Fluorescence spectrum of DAPI in the presence of mitochondria. A, emission spectrum of DAPI was first collected after addition of rat liver mitochondria and again from the same sample following stimulation by 5 mm succinate in the presence of 5 μm rotenone. B, emission spectrum of DAPI was first collected after addition of mitochondria and again following the addition of various amounts of synthetic poly P. C, normalized fluorescence along with results of Gaussian fits obtained by subtraction of spectrum shown on panel A of stimulated mitochondria minus control mitochondria (gray lines) and B, mitochondria in the presence of 150 ng of poly P minus control mitochondria (black lines).
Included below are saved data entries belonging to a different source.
Lemma protocol_root_value view domains r : domains ≠ ∅ → r ≠ "" → calculateProtocolStateRoot view domains = Ok r →
  ∃ root leaf leaves, AccountStateView.isValid view = true ∧ root = refHash DEPTH (accountWrites (AccountStateView.accounts view)) ∧
    domainLeaf "accounts" root = Ok leaf ∧ Forall2 (λ e x, domainLeaf e.1 e.2 = Ok x ∧ e.1 ≠ "accounts") (entries domains) leaves ∧
    protocolLeaves view domains = leaf :: leaves ∧ r = buildRoot (leaf :: leaves).
Proof.
  intros Hd Hr. unfold calculateProtocolStateRoot, protocolLeaves. destruct (calculateAccountStateRoot view) as [root|] eqn:Eroot; [|done]. cbn [mbind result_bind].
  destruct (empty_string root) eqn:Ee; [by intros [= <-]|]. rewrite bool_decide_false by done. destruct (domainLeaf "accounts" root) as [leaf|] eqn:El; [|done]. cbn [mbind result_bind].
  destruct (domainLeaves (entries domains)) as [[leaves|]|] eqn:Els; cbn [mbind result_bind]; [|by intros [= <-]|done]. intros E. injection E as <-.
  destruct (AccountStateView.isValid view) eqn:Ev; [|unfold calculateAccountStateRoot in Eroot; rewrite Ev in Eroot; by injection Eroot as <-].
  rewrite (account_root view Ev) in Eroot. injection Eroot as <-. exists (refHash DEPTH (accountWrites (AccountStateView.accounts view))), leaf, leaves.
  split_and!; [done|done|done|by apply domainLeaves_value|done|done].
Qed.

Lemma leaves_elem l leaves x : Forall2 (λ e x, domainLeaf e.1 e.2 = Ok x ∧ e.1 ≠ "accounts") l leaves → x ∈ leaves → ∃ d p, (d, p) ∈ l ∧ domainLeaf d p = Ok x ∧ d ≠ "accounts".
Proof. induction 1 as [|[d p] y l leaves [Hy Hn] _ IH]; [by intros ?%elem_of_nil|]. intros [->|Hx]%elem_of_cons; [exists d, p; split_and!; [left|done|done]|]. destruct (IH Hx) as (d' & p' & ? & ? & ?). exists d', p'. split_and!; [by right|done|done]. Qed.

Lemma elem_leaves l leaves d p : Forall2 (λ e x, domainLeaf e.1 e.2 = Ok x ∧ e.1 ≠ "accounts") l leaves → (d, p) ∈ l → ∃ x, x ∈ leaves ∧ domainLeaf d p = Ok x ∧ d ≠ "accounts".
Proof. induction 1 as [|e y l leaves [Hy Hn] _ IH]; [by intros ?%elem_of_nil|]. intros [<-|Hx]%elem_of_cons; [exists y; split_and!; [left|done|done]|]. destruct (IH Hx) as (x & ? & ? & ?). exists x. split_and!; [by right|done|done]. Qed.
Samples were excited at 415 nm wavelength.

FIGURE 6.

Role of poly P in ATP metabolism. A shows representative normalized traces of C2C12 cells expressing mitochondrially targeted luciferase (mt-Luc) and mitochondrially targeted GFP (mt-GFP) as control (black trace) or MTS-PPX (gray trace) perfused with 50 μm luciferin and challenged in sequence with 5 mm pyruvate, 10 μm rotenone, and 5 mm Me-succinate (n = 3 different transfections). B, measurements of [Mg²⁺]_i, which increase as ATP is hydrolyzed (see text) in control and MTS-PPX C2C12 cells in response to inhibitors of ATP production, IAA (20 μm) and oligomycin (2 μg/ml). C, effect of poly P on the sarcoplasmic-endoplasmic reticulum Ca²⁺-ATPase activity estimated as the rate of Ca²⁺ uptake into isolated canine cardiac sarcoplasmic reticulum vesicles.